What this task involves ▸ In the entries that follow, the lines from the one with "Lemma sapp_cons x" through the one with "Lemma sapp_assoc (a" are the ones to write out, exactly and with both ends included. Nothing else should appear.

BEGIN Source information

(* ===== verification/Text.v ===== *)
(** * Text functions of the Go standard library

    What the retry and quota code uses of [strings], [bytes], [unicode] and
    [strconv] on arbitrary text: searching and cutting at a separator, lines,
    the runes of a string ([for range]), decimal digits in any script, case
    folding as far as it can produce ASCII, and [strconv.ParseInt] in base
    10. *)

From S2P Require Import Prelude GoStrings Float64 Json.
From Stdlib Require Import Ascii.
#[local] Open Scope string_scope.
#[local] Open Scope list_scope.
#[local] Open Scope Z_scope.
#[local] Open Scope go_scope.

(** ** Searching *)

Fixpoint sdrop (n : nat) (s : string) : string :=
  match n, s with
  | O, _ => s
  | S n, String _ s => sdrop n s
  | S _, EmptyString => EmptyString
  end.

(** The text before and after the first occurrence of a separator. *)
Fixpoint cut (sep s : string) : option (string * string) :=
  if String.prefix sep s then Some (EmptyString, sdrop (String.length sep) s)
  else match s with
       | EmptyString => None
       | String c rest => match cut sep rest with
                          | Some (before, after) => Some (String c before, after)
                          | None => None
                          end
       end.
Definition Contains (s needle : string) : bool := bool_decide (is_Some (cut needle s)).
Definition HasPrefix (s prefix : string) : bool := String.prefix prefix s.

Definition newline : string := chr 10.
Definition blankLine : string := newline +:+ newline.

(** [bytes.Split(s, "\n")] *)
Fixpoint lines (s : string) : list string :=
  match s with
  | EmptyString => [EmptyString]
  | String c rest =>
      if code c =? 10 then EmptyString :: lines rest
      else match lines rest with
           | [] => [String c EmptyString]
           | l :: ls => String c l :: ls
           end
  end.

(** [bytes.TrimRight(s, "\r")] *)
Fixpoint trimCR (s : string) : string :=
  match s with
  | EmptyString => EmptyString
  | String c rest => match trimCR rest with
                     | EmptyString => if code c =? 13 then EmptyString else String c EmptyString
                     | t => String c t
                     end
  end.

(** ** Runes *)

(** [utf8.DecodeRune]: the rune at the front and its width. *)
Definition tail6 (c : ascii) : Z := Z.land (code c) 63.
Definition decodeRune (c : ascii) (s : string) : Z * nat :=
  if code c <? 128 then (code c, 1%nat)
  else match runeLength c s, s with
       | 2%nat, String c1 _ => (Z.land (code c) 31 * 64 + tail6 c1, 2%nat)
       | 3%nat, String c1 (String c2 _) => ((Z.land (code c) 15 * 64 + tail6 c1) * 64 + tail6 c2, 3%nat)
       | 4%nat, String c1 (String c2 (String c3 _)) =>
           (((Z.land (code c) 7 * 64 + tail6 c1) * 64 + tail6 c2) * 64 + tail6 c3, 4%nat)
       | _, _ => (runeError, 1%nat)
       end.
Fixpoint runes_from (inside : nat) (s : string) : list Z :=
  match s with
  | EmptyString => []
  | String c rest =>
      match inside with
      | S inside => runes_from inside rest
      | O => let '(r, width) := decodeRune c rest in r :: runes_from (width - 1) rest
      end
  end.
Definition runes (s : string) : list Z := runes_from 0 s.

(** The decimal digits outside Latin-1 (category Nd of Unicode 15): each script
    has ten in a row, mathematics five times ten. *)
Definition digitStarts : list Z :=
  [1632; 1776; 1984; 2406; 2534; 2662; 2790; 2918; 3046; 3174; 3302; 3430; 3558; 3664; 3792; 3872; 4160; 4240; 6112; 6160;
   6470; 6608; 6784; 6800; 6992; 7088; 7232; 7248; 42528; 43216; 43264; 43472; 43504; 43600; 44016; 65296; 66720; 68912;
   69734; 69872; 69942; 70096; 70384; 70736; 70864; 71248; 71360; 71472; 71904; 72016; 72784; 73040; 73120; 73552; 92768;
   92864; 93008; 120782; 120792; 120802; 120812; 120822; 123200; 123632; 124144; 125264; 130032].
Definition IsDigit (r : Z) : bool :=
  ((48 <=? r) && (r <=? 57)) || existsb (fun d => (d <=? r) && (r <? d + 10)) digitStarts.

(** [unicode.ToLower] where it matters to a comparison with ASCII text: besides
    A to Z, the dotted capital I and the Kelvin sign become ASCII letters; every
    other rune stays outside ASCII. *)
Definition lowerRune (r : Z) : Z :=
  if (65 <=? r) && (r <=? 90) then r + 32 else if r =? 304 then 105 else if r =? 8490 then 107 else r.
Definition LowerText (s : string) : string :=
  foldr (fun r t => encodeRune (lowerRune r) +:+ t) EmptyString (runes s).

(** [strings.EqualFold] with an ASCII word: the Kelvin sign folds to k and the
    long s to s. *)
Definition foldRune (r : Z) : Z :=
  if (65 <=? r) && (r <=? 90) then r + 32 else if r =? 8490 then 107 else if r =? 383 then 115 else r.
Definition FoldsTo (s word : string) : bool := bool_decide (foldRune <$> runes s = foldRune <$> runes word).

(** ** Integers *)

Fixpoint parseDigits (acc : Z) (s : string) : option Z :=
  match s with
  | EmptyString => Some acc
  | String c rest => if is_digit c then parseDigits (acc * 10 + (code c - 48)) rest else None
  end.

(** [strconv.ParseInt(s, 10, 64)] *)
Definition ParseInt (s : string) : option Z :=
  let '(sg, ds) := p_sign s in
  if String.eqb ds "" then None
  else match parseDigits 0 ds with
       | None => None
       | Some v => if String.eqb sg "-" then if v <=? 9223372036854775808 then Some (- v) else None
                   else if v <=? maxInt64 then Some v else None
       end.

(** [int64(f)] on amd64, where every value out of range becomes the least
    integer. *)
Definition truncate (f : float64) : option Z :=
  match f with
  | S754_zero _ => Some 0
  | S754_finite s m e => let v := Z.quot (Z.shiftl (Z.pos m) (Z.max e 0)) (2 ^ (Z.max (- e) 0)) in Some (if s then - v else v)
  | _ => None
  end.
Definition int64_of (f : float64) : Z :=
  match truncate f with
  | Some v => if (minInt64 <=? v) && (v <=? maxInt64) then v else minInt64
  | None => minInt64
  end.

Example runes_mixed : runes (encodeRune 233 +:+ "a" +:+ chr 255 +:+ encodeRune 8364 +:+ encodeRune 128512) = [233; 97; runeError; 8364; 128512].
Proof. vm_compute. reflexivity. Qed.
Example lower_kelvin : (LowerText (encodeRune 8490 +:+ "X") = "kx") /\ FoldsTo ("re" +:+ encodeRune 383 +:+ "T") "rest" = true.
Proof. vm_compute. done. Qed.
Example truncates :
  (int64_of (f_of_Z (-7)), int64_of (f_div (f_of_Z 7) (f_of_Z 2)), int64_of (f_of_Z (10 ^ 19)), int64_of S754_nan)
  = (-7, 3, minInt64, minInt64).
Proof. vm_compute. reflexivity. Qed.
Example parses_ints : (ParseInt "-12", ParseInt "+7", ParseInt "1.5", ParseInt "9223372036854775808", ParseInt "-") = (Some (-12), Some 7, None, None, None).
Proof. vm_compute. reflexivity. Qed.

(** ** Lemmas on cutting *)

Lemma sapp_cons x (a b : string) : String x a +:+ b = String x (a +:+ b).
Proof. reflexivity. Qed.
Lemma sapp_empty (a : string) : "" +:+ a = a.
Proof. reflexivity. Qed.
Lemma sapp_assoc (a b c : string) : (a +:+ b) +:+ c = a +:+ (b +:+ c).
Proof. induction a as [|x a IH]; [done|]. by rewrite !sapp_cons, IH. Qed.
Lemma sapp_nil (a : string) : a +:+ "" = a.
Proof. induction a as [|x a IH]; [done|]. by rewrite sapp_cons, IH. Qed.
Lemma sapp_length (a b : string) : String.length (a +:+ b) = (String.length a + String.length b)%nat.
Proof. induction a as [|x a IH]; [done|]. rewrite sapp_cons. simpl. by rewrite IH. Qed.

Lemma prefix_long sep s t : (String.length sep <= String.length s)%nat -> String.prefix sep (s +:+ t) = String.prefix sep s.
Proof.
  revert s. induction sep as [|x sep IH]; intros [|y s] H; rewrite ?sapp_cons; simpl in *; try done; [by destruct t|lia|].
  case_match; [apply IH; lia|done].
Qed.
Lemma prefix_split sep s : String.prefix sep s = true -> s = sep +:+ sdrop (String.length sep) s.
Proof.
  revert s. induction sep as [|x sep IH]; intros [|y s] H; simpl in *; try done. case_match; [|done]. subst. rewrite sapp_cons. f_equal. by apply IH.
Qed.
Lemma prefix_length sep s : String.prefix sep s = true -> (String.length sep <= String.length s)%nat.
Proof. intros ->%prefix_split. rewrite sapp_length. lia. Qed.
Lemma sdrop_app n s t : (n <= String.length s)%nat -> sdrop n (s +:+ t) = sdrop n s +:+ t.
Proof. revert n. induction s as [|c s IH]; intros [|n] H; rewrite ?sapp_cons; simpl in *; try done; [lia|]. apply IH. lia. Qed.

Lemma cut_unfold sep s :
  cut sep s = if String.prefix sep s then Some (EmptyString, sdrop (String.length sep) s)
              else match s with
                   | EmptyString => None
                   | String c rest => match cut sep rest with Some (b, a) => Some (String c b, a) | None => None end
                   end.
Proof. by destruct s. Qed.

Lemma cut_spec sep s before after : cut sep s = Some (before, after) -> s = before +:+ sep +:+ after.
Proof.
  revert before after. induction s as [|c s IH]; intros before after; rewrite cut_unfold; case_match.
  - intros [= <- <-]. by apply prefix_split.
  - done.
  - intros [= <- <-]. by apply prefix_split.
  - destruct (cut sep s) as [[b a]|]; [|done]. intros [= <- <-]. rewrite sapp_cons. f_equal. by apply IH.
Qed.

(** Later bytes do not move the first separator. *)
Lemma cut_app sep s t before after : cut sep s = Some (before, after) -> cut sep (s +:+ t) = Some (before, after +:+ t).
Proof.
  revert before after. induction s as [|c s IH]; intros before after; rewrite cut_unfold; destruct (String.prefix sep _) eqn:E; try done.
  - intros [= <- <-]. pose proof (prefix_length _ _ E) as L. rewrite cut_unfold, prefix_long, E by done. do 2 f_equal. by apply sdrop_app.
  - intros [= <- <-]. pose proof (prefix_length _ _ E) as L. rewrite cut_unfold, prefix_long, E by done. do 2 f_equal. by apply sdrop_app.
  - destruct (cut sep s) as [[b a]|] eqn:C; [|done]. intros [= <- <-]. rewrite cut_unfold.
    rewrite prefix_long, E.
    + rewrite sapp_cons. by rewrite (IH _ _ eq_refl).
    + apply cut_spec in C. rewrite C. simpl. rewrite !sapp_length. lia.
Qed.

END Source information

Response to this exercise ▸
Lemma sapp_cons x (a b : string) : String x a +:+ b = String x (a +:+ b).
Proof. reflexivity. Qed.
Lemma sapp_empty (a : string) : "" +:+ a = a.
Proof. reflexivity. Qed.
Lemma sapp_assoc (a b c : string) : (a +:+ b) +:+ c = a +:+ (b +:+ c).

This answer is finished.